Like any movie, Napoleon Dynamite has its share of lovers and haters. However, it seems as if when I find myself in conversations about my favorite wolverine hunter, the movie becomes a heated topic. What is it about this film that causes such an emotional response I have actually seen high school friends delete other people from Facebook because over it? If we can’t even have civilized conversations over whether or not it’s okay for some people to laugh over Napoleon needing Chapstick, then what can we talk about?
I had to understand this mystery so of course I went to my understanding of social identity theory and its hypothesis regarding of in-group/out-group dynamics. Simply defined, social identity theory is an individual’s sense of Self based on his or her group membership because this membership provides a feeling of self-worth and esteem. This is what gives us a feeling of identity, or belonging, to the world. In order to enhance our self-image, we then begin to add achievement badges to the group we belong to by enhancing it (“My team is better than that team. My school is better.”) or by making comparisons (“Republicans are heartless rich jerks. Kids today are lazy.”).

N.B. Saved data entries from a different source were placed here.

(* ===== verification/Sockaddr.v ===== *)
(** * Addresses (src/rpc/rpc.cc, src/client/lock_client_cache.cc)

    What [make_sockaddr] makes of an address "host:port", the order on socket
    addresses, and the address that a lock client gives itself.  The resolver of
    the C library is an argument. *)

From S2P Require Import Prelude StdContainers.

(** ** Numbers in strings *)

Definition isspace (c : Byte.byte) : bool := (b2z c =? 32) || ((9 <=? b2z c) && (b2z c <=? 13)).
Definition isdigit (c : Byte.byte) : bool := (48 <=? b2z c) && (b2z c <=? 57).

Fixpoint digits (acc : Z) (s : bytes) : Z :=
  match s with
  | c :: s => if isdigit c then digits (acc * 10 + (b2z c - 48)) s else acc
  | [] => acc
  end.

(** [atoi]: a number that is no [int] is undefined. *)
Fixpoint atoi (s : bytes) : outcome Z :=
  match s with
  | [] => Done 0
  | c :: r =>
      if isspace c then atoi r
      else
        let v := if b2z c =? 45 then - digits 0 r else if b2z c =? 43 then digits 0 r else digits 0 s in
        if (- 2 ^ 31 <=? v) && (v <? 2 ^ 31) then Done v else Undef
  end.

(** [ost << n] for an [int] that is not negative. *)
Definition decimal (n : Z) : bytes := decimal_digits 10 n.

(** [htons] on a little-endian machine. *)
Definition htons (x : Z) : Z := x mod 256 * 256 + x / 256.

(** ** Addresses *)

Definition AF_INET : Z := 2.
Definition INADDR_NONE : Z := 2 ^ 32 - 1.

Record sockaddr_in : Type := mkSin { sin_family : Z; s_addr : Z; sin_port : Z }.

(** [index] *)
Fixpoint index (s : bytes) (c : Byte.byte) : option nat :=
  match s with
  | [] => None
  | b :: s => if bool_decide (b = c) then Some 0%nat else S <$> index s c
  end.

Section resolver.
(** The C library: the address a dotted string stands for, or INADDR_NONE; the
    length and the address of a host's name. *)
Context (inet_addr : bytes → Z) (gethostbyname : bytes → option (Z * Z)).

(** A name that is not found ends the process. *)
Definition make_sockaddr_host (host port : bytes) : outcome sockaddr_in :=
  a ← (let a := inet_addr host in
       if negb (a =? INADDR_NONE) then Done a
       else match gethostbyname host with
            | Some (len, a) => if negb (len =? 4) then Throws else Done a
            | None => Throws
            end);
  p ← atoi port; Done (mkSin AF_INET a (htons (wrap 16 p))).

(** The host goes to an array of 200 characters, whatever its length. *)
Definition make_sockaddr (hostandport : bytes) : outcome sockaddr_in :=
  match index (c_str hostandport) Byte.x3a with
  | None => make_sockaddr_host (bs "127.0.0.1") (c_str hostandport)
  | Some i =>
      if 200 <=? Z.of_nat i then Undef
      else make_sockaddr_host (take i (c_str hostandport)) (drop (i + 1) (c_str hostandport))
  end.

End resolver.

(** [operator<] *)
Definition less_sin (a b : sockaddr_in) : bool :=
  (s_addr a <? s_addr b) || ((s_addr a =? s_addr b) && (sin_port a <? sin_port b)).

(** The [id] of a lock client: its own address, from the port of its server. *)
Definition lock_client_id (port : Z) : bytes := bs "127.0.0.1" ++ bs ":" ++ decimal port.

(** ** Numbers are read as they are written *)

Lemma b2z_digit d : 0 ≤ d < 10 → b2z (z2b (48 + d)) = 48 + d.
Proof. intros Hd. rewrite b2z_z2b. apply Z.mod_small. lia. Qed.

Lemma digits_app l r : ∀ acc, Forall (λ c, isdigit c = true) l → digits acc (l ++ r) = digits (digits acc l) r.
Proof. induction l as [|c l IH]; intros acc H; [done|]. apply Forall_cons in H as [Hc H]. cbn. rewrite Hc. by apply IH. Qed.

Lemma isdigit_digit d : 0 ≤ d < 10 → isdigit (z2b (48 + d)) = true.
Proof. intros Hd. unfold isdigit. rewrite b2z_digit by done. lia. Qed.

Lemma decimal_are_digits f : ∀ n, Forall (λ c, isdigit c = true) (decimal_digits f n).
Proof.
  induction f as [|f IH]; intros n; [constructor|]. cbn. apply Forall_app. split; [by case_match|].
  constructor; [|done]. apply isdigit_digit. apply Z.mod_pos_bound. lia.
Qed.

Lemma digits_decimal f : ∀ n, 0 ≤ n < 10 ^ Z.of_nat f → digits 0 (decimal_digits f n) = n.
Proof.
  induction f as [|f IH]; intros n Hn; [cbn in *; lia|]. cbn [decimal_digits].
  assert (Hm : 0 ≤ n mod 10 < 10) by (apply Z.mod_pos_bound; lia).
  assert (Hd : ∀ acc, digits acc [z2b (48 + n mod 10)] = acc * 10 + n mod 10).
  { intros acc. cbn. rewrite isdigit_digit, b2z_digit by done. lia. }
  rewrite digits_app, Hd.
  - destruct (Z.ltb_spec n 10); [cbn; rewrite Z.mod_small by lia; lia|].
    rewrite IH; [pose proof (Z.div_mod n 10); lia|]. rewrite Nat2Z.inj_succ, Z.pow_succ_r in Hn by lia.
    split; [apply Z.div_pos; lia|apply Z.div_lt_upper_bound; lia].
  - case_match; [constructor|apply decimal_are_digits].
Qed.

Lemma decimal_nonempty n : decimal n ≠ [].
Proof. unfold decimal. cbn [decimal_digits]. intros H. apply app_nil in H as [_ H]. done. Qed.

(** [atoi] reads what the stream wrote. *)
Lemma atoi_decimal n : 0 ≤ n < 10 ^ 10 → atoi (decimal n) = if n <? 2 ^ 31 then Done n else Undef.
Proof.
  intros Hn. pose proof (decimal_are_digits 10 n) as Hall. pose proof (decimal_nonempty n) as Hne.
  pose proof (digits_decimal 10 n Hn) as Hv. fold (decimal n) in Hall, Hv.
  destruct (decimal n) as [|c r]; [done|]. apply Forall_cons in Hall as [Hc _].
  cbn [atoi]. unfold isspace, isdigit in *. rewrite Hv.
  assert ((b2z c =? 32) || (9 <=? b2z c) && (b2z c <=? 13) = false) as -> by lia.
  assert (b2z c =? 45 = false) as -> by lia. assert (b2z c =? 43 = false) as -> by lia.
  assert (- 2 ^ 31 <=? n = true) as -> by lia. done.
Qed.

(** ** The order on addresses *)

#[export] Instance less_sockaddr : Less sockaddr_in := less_sin.
#[export] Instance less_sockaddr_laws : LessLaws sockaddr_in.
Proof. split; unfold less, less_sockaddr, less_sin; intros; lia. Qed.

(** ** Splitting an address *)

Lemma c_str_all s : Byte.x00 ∉ s → c_str s = s.
Proof.
  induction s as [|c s IH]; intros H; [done|]. apply not_elem_of_cons in H as [Hc H]. cbn.
  destruct (Z.eqb_spec (b2z c) 0) as [E|]; [|by rewrite IH]. destruct Hc. by rewrite <- (z2b_b2z c), E.
Qed.

Lemma index_app l c r : c ∉ l → index (l ++ c :: r) c = Some (length l).
Proof.
  induction l as [|b l IH]; intros H; cbn; [by rewrite bool_decide_true|].
  apply not_elem_of_cons in H as [Hb H]. rewrite bool_decide_false by congruence. by rewrite IH.
Qed.

Lemma index_none l c : c ∉ l → index l c = None.
Proof.
  induction l as [|b l IH]; intros H; cbn; [done|]. apply not_elem_of_cons in H as [Hb H].
  rewrite bool_decide_false by congruence. by rewrite IH.
Qed.

Lemma digit_not c s : Forall (λ c, isdigit c = true) s → isdigit c = false → c ∉ s.
Proof. intros Hs Hc Hin. rewrite Forall_forall in Hs. specialize (Hs c Hin). congruence. Qed.

Lemma htons_involutive p : 0 ≤ p < 2 ^ 16 → htons (htons p) = p.
Proof. intros Hp. unfold htons. Z.to_euclidean_division_equations. lia. Qed.

Lemma decimal_plain n c : isdigit c = false → c ∉ decimal n.
Proof. apply digit_not, decimal_are_digits. Qed.

Section resolved.
Context (inet_addr : bytes → Z) (gethostbyname : bytes → option (Z * Z)).
Notation make_sockaddr := (make_sockaddr inet_addr gethostbyname).

(** C38: An address "host:port" is read back exactly when it fits: for a host of
    fewer than 200 characters that the resolver knows by address or by name, and a
    port below 2^16, the socket address has that host and that port; a larger port
    is cut to 16 bits, one that is no [int] is undefined, a host that is not found
    ends the process, and a host of 200 characters or more overruns the array it is
    copied to.  Without a colon the host is this machine, so the id that a lock
    client builds from its port leads back to it. *)
Theorem make_sockaddr_bounds host n :
  Byte.x00 ∉ host → Byte.x3a ∉ host → 0 ≤ n < 10 ^ 10 →
  (200 ≤ zlen host → make_sockaddr (host ++ bs ":" ++ decimal n) = Undef) ∧
  (zlen host < 200 → 
   (inet_addr host ≠ INADDR_NONE → n < 2 ^ 31 →
    make_sockaddr (host ++ bs ":" ++ decimal n) = Done (mkSin AF_INET (inet_addr host) (htons (wrap 16 n)))) ∧
   (inet_addr host = INADDR_NONE → ∀ a, gethostbyname host = Some (4, a) → n < 2 ^ 31 →
    make_sockaddr (host ++ bs ":" ++ decimal n) = Done (mkSin AF_INET a (htons (wrap 16 n)))) ∧
   (inet_addr host = INADDR_NONE → gethostbyname host = None → make_sockaddr (host ++ bs ":" ++ decimal n) = Throws) ∧
   (inet_addr host ≠ INADDR_NONE → 2 ^ 31 ≤ n → make_sockaddr (host ++ bs ":" ++ decimal n) = Undef)) ∧
  (n < 2 ^ 16 → htons (htons (wrap 16 n)) = n) ∧
  make_sockaddr (decimal n) = make_sockaddr (lock_client_id n).
Proof.
  intros Hnul Hcol Hn.
  assert (Hc : ∀ h, Byte.x00 ∉ h → Byte.x3a ∉ h → make_sockaddr (h ++ bs ":" ++ decimal n) =
    if 200 <=? zlen h then Undef else make_sockaddr_host inet_addr gethostbyname h (decimal n)).
  { intros h Hh1 Hh2. unfold Sockaddr.make_sockaddr. change (bs ":" ++ decimal n) with (Byte.x3a :: decimal n).
    rewrite c_str_all.
    - rewrite index_app by done. case_match; [done|]. rewrite take_app_length, Nat.add_1_r.
      by rewrite drop_app_ge, Nat.sub_succ_l, Nat.sub_diag by lia.
    - rewrite elem_of_app, elem_of_cons. intros [?|[?|Hin]]; [done|done|]. by apply decimal_plain in Hin. }
  assert (Hself : make_sockaddr (decimal n) = make_sockaddr_host inet_addr gethostbyname (bs "127.0.0.1") (decimal n)).
  { unfold Sockaddr.make_sockaddr. rewrite c_str_all, index_none by (by apply decimal_plain). done. }
  rewrite (Hc host Hnul Hcol). split; [|split; [|split]].
  - intros Hl. by test_true.
  - intros Hl. test_false. unfold make_sockaddr_host. rewrite atoi_decimal by done. split_and!.
    + intros Ha Hp. rewrite (proj2 (Z.eqb_neq _ _) Ha). test_true. done.
    + intros -> a -> Hp. test_true. done.
    + intros -> ->. done.
    + intros Ha Hp. rewrite (proj2 (Z.eqb_neq _ _) Ha). test_false. done.
  - intros Hp. rewrite wrap_small by lia. apply htons_involutive. lia.
  - unfold lock_client_id. rewrite Hself, Hc; [done|..]; by apply (bool_decide_unpack _); vm_compute.
Qed.

End resolved.

Definition demo_inet (h : bytes) : Z := if bool_decide (h = bs "127.0.0.1") then 16777343 else INADDR_NONE.
Definition demo_host (h : bytes) : option (Z * Z) := if bool_decide (h = bs "node") then Some (4, 33554559) else None.

Lemma make_sockaddr_bounds_witness :
  make_sockaddr demo_inet demo_host (bs "node:3772") = Done (mkSin 2 33554559 (htons 3772)) ∧
  make_sockaddr demo_inet demo_host (replicate 200 Byte.x61 ++ bs ":1") = Undef.
Proof.
  split.
  - destruct (make_sockaddr_bounds demo_inet demo_host (bs "node") 3772) as (_ & (_ & H & _) & _ & _);
      [by apply (bool_decide_unpack _); vm_compute..|lia| |].
    + by vm_compute.
    + exact (H ltac:(by vm_compute) 33554559 ltac:(by vm_compute) ltac:(by vm_compute)).
  - destruct (make_sockaddr_bounds demo_inet demo_host (replicate 200 Byte.x61) 1) as (H & _);
      [by apply (bool_decide_unpack _); vm_compute..|lia|].
    apply H. by vm_compute.
Defined.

Cognitively, we naturally sort things because our brains are designed to do categorize. Social identity theory basically states that the in-group (Us) will discriminate against the out-group (Them) in order to enhance their status, thereby improving each individual’s sense of belonging to the world.
At this point, I was nerd-gasming all over the place because I wondered if this was what it was like to solve math problems on the first attempt.
There had to be something in common with all the people who loved Napoleon Dynamite and those who hated it since it appeared, to me, there were not many who fell in the middle. Who are these people? The people who were popular in high school and those who were not. Before I get hate mail, let me remind people: 1) Don’t rain on my Nerd Parade, and 2) Obviously, I speak in generalities. “GOSH!”
My observation, then, is that three types of people who hate this movie:
The “popular kids” in high school and think they still are — We know these people. I don’t even have to go into detail because we know them that well. But these are the people who live in fear that they will wake up one morning and see what we see, the glory days are long since over. The Popular Kids watch Napoleon Dynamite and don’t understand why anyone would love this movie because the Nerd is the main character and therefore the hero. Their brain explodes.
The “popular kids” in high school who feel remorse — These poor souls watch the film and don’t recognize the emotion they feel is not from disliking the movie, it’s from voting for Summer all year long and realizing it was poor choice. But their kids are the cool kids now, so that’s awesome.
The “nerdy kids” in high school who can’t let it go — Guys, can you please ignore the whole movie and just learn from Uncle Rico?
Of course, those who love this movie?
The egalitarian kids in high school — The people who might have been popular but didn’t really care or notice because they were too busy being friends with everyone. They watch this movie with the ability to identify with everyone and are able to laugh because of it.
The “nerdy kids” in high school who have moved on — The people who lived an awkward stage, maybe they’re still in it, and just don’t even care. Life is too short to be practicing football outside a van.
The “popular kids” in high school who have moved on — They graduated from those halls, went on and have lived their lives. They can now watch this movie and laugh at themselves.
So who is the in-group trying to maintain its status while discriminating against the out-group? In this particular situation it would depend on who is participating in the conversation, though to me it makes it easier to understand why some people are so viciously invested in oppressing Napoleon. Especially since I knew them in high school and they took that popularity stuff as seriously as someone trying to be their own pharaoh in a pyramid scheme.
I just want to watch the flippin’ movie.